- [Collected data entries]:
..............................

(** Marking the jump [n] of [t]. *)
Record marked st st' (t : Z) (n : bool) (dest : Z) : Prop := {
  mk_step : jump_step st st';
  mk_blocks : forall u b, tbs st !! u = Some b -> exists b', tbs st' !! u = Some b' /\ jmp_list_head b' = jmp_list_head b /\
    jmp_target b' = jmp_target b /\ forall m, sel m (jmp_dest b') = if decide ((u, m) = (t, n)) then (dest, true) else sel m (jmp_dest b);
  mk_next : forall z, jmp_next_of st' z = jmp_next_of st z
}.

Lemma mark_ok st t n tb dest : tbs st !! t = Some tb ->
  exists st', set_tb t (with_jmp_dest n (dest, true)) st = Some st' /\ marked st st' t n dest.
Proof.
  intros Ht. destruct (set_jmp_step st t (with_jmp_dest n (dest, true)) tb Ht) as [-> Hs1]; [done|]. eexists. split; [done|].
  split; [done| |].
  - intros u b Hu. simpl. destruct (decide (u = t)) as [->|Hne]; [rewrite lookup_insert_eq|rewrite lookup_insert_ne by done].
    + rewrite Ht in Hu. injection Hu as <-. eexists. repeat (split; [done|]). intros m. cbn.
      destruct n, m; cbn; first [by rewrite decide_True|by rewrite decide_False by congruence].
    + exists b. repeat (split; [done|]). intros m. rewrite decide_False; [done|congruence].
  - intros z. rewrite (jmp_next_insert st t tb) by done. destruct (Z.eqb_spec z.1 t) as [E|]; [|done].
    unfold jmp_next_of. by rewrite E, Ht.
Qed.

(** What holds after the mark and a write to a list. *)
Lemma marked_rest st st1 st2 t n tb dest :
  jumps_ok st -> tbs st !! t = Some tb -> marked st st1 t n dest -> jump_step st1 st2 ->
  (forall u b, tbs st1 !! u = Some b -> exists b', tbs st2 !! u = Some b' /\ jmp_dest b' = jmp_dest b /\ jmp_target b' = jmp_target b) ->
  tbs st2 !! 0 = None /\ (forall u b m, tbs st2 !! u = Some b -> target_ok st2 b m) /\
  (forall y d, jumps st2 y d <-> jumps st y d /\ y <> (t, n)) /\
  (forall u m b b', (u, m) <> (t, n) -> tbs st !! u = Some b -> tbs st2 !! u = Some b' -> sel m (jmp_dest b') = sel m (jmp_dest b)).
Proof.
  intros [Hnull _ Htargets] Ht [Hs1 H1 _] Hs2 H2. assert (jump_step st st2) as Hs by (by etrans).
  assert (forall u b, tbs st !! u = Some b -> exists b', tbs st2 !! u = Some b' /\ jmp_target b' = jmp_target b /\
    forall m, sel m (jmp_dest b') = if decide ((u, m) = (t, n)) then (dest, true) else sel m (jmp_dest b)) as H12.
  { intros u b Hu. destruct (H1 u b Hu) as (b1 & Hu1 & _ & Et1 & Hd1). destruct (H2 u b1 Hu1) as (b2 & Hu2 & Ed2 & Et2).
    exists b2. split; [done|]. split; [congruence|]. intros m. by rewrite Ed2. }
  split; [|split; [|split]].
  - destruct (tbs st2 !! 0) as [b|] eqn:E; [|done]. destruct (jump_step_back _ _ _ _ Hs E) as (b' & E' & _). congruence.
  - intros u b m Hu. destruct (jump_step_back _ _ _ _ Hs Hu) as (b0 & Hu0 & (Ec & _)%no_jmp_eq).
    destruct (H12 u b0 Hu0) as (b2 & Hu2 & Et & Ed). rewrite Hu in Hu2. injection Hu2 as <-.
    destruct (decide ((u, m) = (t, n))) as [Heq|Hne].
    + unfold target_ok. by rewrite Ed, decide_True.
    + apply (target_ok_step st st2 b0); [done|done| |by rewrite Et|by apply (Htargets u)]. by rewrite Ed, decide_False.
  - apply (jumps_marked st st2 _ dest Hs). intros u b Hu. destruct (H12 u b Hu) as (b' & ? & _ & ?). by exists b'.
  - intros u m b b' Hne Hu Hu2. destruct (H12 u b Hu) as (b2 & Hu2' & _ & Ed). rewrite Hu2 in Hu2'. injection Hu2' as <-.
    by rewrite Ed, decide_False.
Qed.

(** A list that the jump is not in is not touched. *)
Lemma jmp_list_kept st st' d l (x : link) dtb' :
  jmp_list st d l -> tbs st' !! d = Some dtb' -> (forall dtb, tbs st !! d = Some dtb -> jmp_list_head dtb' = jmp_list_head dtb) ->
  (forall z, z ∈ l -> jmp_next_of st' z = jmp_next_of st z) -> (forall y, jumps st' y d <-> jumps st y d /\ y <> x) -> ~ jumps st x d ->
  jmp_list st' d l.
Proof.
  intros (dtb & Hd & Hl & Hnd & Hin) Hd' Hh Hn Hj Hx. exists dtb'. split; [done|]. rewrite (Hh dtb Hd).
  split; [by eapply linked_frame|]. split; [done|]. intros y. rewrite Hin, Hj. split; [|tauto]. intros Hy. split; [done|]. by intros ->.
Qed.

(** Every list after the mark and the write, for a jump that leads to [dest]. *)
Lemma marked_lists st st1 st2 t n dest l1 l2 dtb nx :
  jumps_ok st -> marked st st1 t n dest -> tbs st !! dest = Some dtb -> jmp_list st dest (l1 ++ (t, n) :: l2) ->
  jmp_next_of st (t, n) = Some nx -> jump_step st st2 ->
  (forall u b, tbs st1 !! u = Some b -> exists b', tbs st2 !! u = Some b' /\
     jmp_list_head b' = (if bool_decide (last l1 = None) && (u =? dest) then nx else jmp_list_head b)) ->
  match last l1 with
  | None => forall z, jmp_next_of st2 z = jmp_next_of st1 z
  | Some y => jmp_next_of st2 y = Some nx /\ forall z, z <> y -> jmp_next_of st2 z = jmp_next_of st1 z
  end ->
  (forall y d, jumps st2 y d <-> jumps st y d /\ y <> (t, n)) ->
  forall d b, tbs st2 !! d = Some b -> exists l, jmp_list st2 d l.
Proof.
  intros [_ Hlists _] [_ H1 Hn1] Hd Hjl Hnx Hs Hh Hn Hj d b Hb. destruct (jump_step_back _ _ _ _ Hs Hb) as (b0 & Hb0 & _).
  destruct (H1 _ _ Hb0) as (b1 & Hb1 & Eh1 & _). destruct (Hh _ _ Hb1) as (b2 & Hb2 & Eh2). rewrite Hb in Hb2. injection Hb2 as <-.
  pose proof Hjl as (dtb' & Hd' & Hl & Hnd & Hin). rewrite Hd in Hd'. injection Hd' as <-.
  assert ((t, n) ∈ l1 ++ (t, n) :: l2) as Hmine by (apply elem_of_app; right; left).
  destruct (decide (d = dest)) as [->|Hne].
  - exists (l1 ++ l2), b. split; [done|]. rewrite Hd in Hb0. injection Hb0 as <-. split; [|split].
    + eapply (linked_unlink (jmp_next_of st)); [exact Hl|done|done|]. rewrite Eh2, Z.eqb_refl, andb_true_r.
      destruct (last l1) as [y|]; cbn.
      * destruct Hn as [A1 A2]. split; [done|]. split; [done|]. intros z Hz. by rewrite A2, Hn1.
      * split; [done|]. intros z. by rewrite Hn, Hn1.
    + apply NoDup_app in Hnd as (N1 & N2 & N3). apply NoDup_cons in N3 as [_ N3]. apply NoDup_app. split; [done|]. split; [|done].
      intros y Hy Hy'. apply (N2 y Hy). by right.
    + intros y. rewrite Hj, <- Hin, !elem_of_app, elem_of_cons.
      assert (y ∈ l1 \/ y ∈ l2 -> y <> (t, n)); [|tauto]. apply NoDup_app in Hnd as (N1 & N2 & N3). apply NoDup_cons in N3 as [N3 _].
      intros [Hy|Hy] ->; [apply (N2 _ Hy); left|done].
  - destruct (Hlists d b0 Hb0) as [l Hdl]. exists l. apply (jmp_list_kept st st2 d l (t, n) b); [done|done| | |by intros y; apply Hj|].
    + intros b' Hb'. rewrite Hb0 in Hb'. injection Hb' as <-. apply Z.eqb_neq in Hne. by rewrite Eh2, Hne, andb_false_r.
    + intros z Hz. destruct (last l1) as [y|] eqn:El; [|by rewrite Hn, Hn1]. destruct Hn as [_ A2]. rewrite A2, Hn1; [done|].
      intros ->. destruct Hdl as (_ & _ & _ & _ & Hdin). apply Hne. apply (jumps_fun st y); [by apply Hdin|].
      apply Hin, elem_of_app. left. apply last_Some in El as [? ->]. apply elem_of_app. right. left.
    + intros Hjd. apply Hne. apply (jumps_fun st (t, n)); [done|by apply Hin].
Qed.

(** What [tb_remove_from_jmp_list] does. *)
Record jump_removed st st' (t : Z) (n : bool) : Prop := {
  jr_step : jump_step st st';
  jr_ok : jumps_ok st';
  jr_jumps : forall y d, jumps st' y d <-> jumps st y d /\ y <> (t, n);
  jr_other : forall u m b b', (u, m) <> (t, n) -> tbs st !! u = Some b -> tbs st' !! u = Some b' -> sel m (jmp_dest b') = sel m (jmp_dest b)
}.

..............................

- [Work task]:
Every line above that holds the string "left" should be copied out.

- [Your response]:
  assert ((t, n) ∈ l1 ++ (t, n) :: l2) as Hmine by (apply elem_of_app; right; left).
      intros [Hy|Hy] ->; [apply (N2 _ Hy); left|done].
      apply Hin, elem_of_app. left. apply last_Some in El as [? ->]. apply elem_of_app. right. left.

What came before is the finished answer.